Work task: Find the line that contains "RuntimeCheckpoint.v" in the entries below. Write out that line and all that follow it, unchanged and alone.

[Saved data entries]
(* ===== verification/_CoqProject ===== *)
-Q . S2P
Prelude.v
PyStr.v
Hashlib.v
PyFloat.v
Json.v
JsonFacts.v
PyTime.v
PyTimeFacts.v
PyIp.v
TaskContract.v
CapabilityAuthority.v
AuthorityFacts.v
WorkflowDesign.v
WorkflowGraph.v
WorkflowFacts.v
Validators.v
ContextManifest.v
TaskContext.v
ExecutionPlan.v
PlanFacts.v
ExecutionObservation.v
ObservationFacts.v
RuntimeScheduler.v
ReadinessFacts.v
ExecutionScheduler.v
SchedulerFacts.v
RestoreFacts.v
ExecutionCheckpoint.v
CheckpointFacts.v
CheckpointLog.v
TaskStore.v
ContractReload.v
WorkflowDrafts.v
DraftSteps.v
DraftHistory.v
DraftOwners.v
DraftListing.v
DraftTheorems.v
ExecutionBudget.v
LinkedBudget.v
CapabilityRevocation.v
BudgetFacts.v
GovernedRuns.v
LinkedFacts.v
WriterLease.v
LeaseFacts.v
WriterFence.v
FenceFacts.v
FencedLog.v
DispatchBudget.v
DispatchFacts.v
PaidRuns.v
RuntimeComposition.v
CompositionFacts.v
Cron.v
CronFacts.v
PersistentScheduler.v
ScheduleFacts.v
ScheduleClaims.v
RuntimeCheckpoint.v
RuntimeCheckpointFacts.v
DispatchRecovery.v
DispatchRecoveryFacts.v
DispatchDecisions.v
DispatchCapture.v
WorkflowAdmission.v
WorkflowState.v
WorkflowController.v
WorkflowMachine.v
WorkflowDesk.v
WorkflowAdmissionFacts.v
WorkflowParallelFacts.v
WorkflowSteps.v
WorkflowRefinement.v
WorkflowInvariant.v
WorkflowRuns.v
WorkflowRegion.v
WorkflowBinding.v
WorkflowTheorems.v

Exercise answer:
RuntimeCheckpoint.v
RuntimeCheckpointFacts.v
DispatchRecovery.v
DispatchRecoveryFacts.v
DispatchDecisions.v
DispatchCapture.v
WorkflowAdmission.v
WorkflowState.v
WorkflowController.v
WorkflowMachine.v
WorkflowDesk.v
WorkflowAdmissionFacts.v
WorkflowParallelFacts.v
WorkflowSteps.v
WorkflowRefinement.v
WorkflowInvariant.v
WorkflowRuns.v
WorkflowRegion.v
WorkflowBinding.v
WorkflowTheorems.v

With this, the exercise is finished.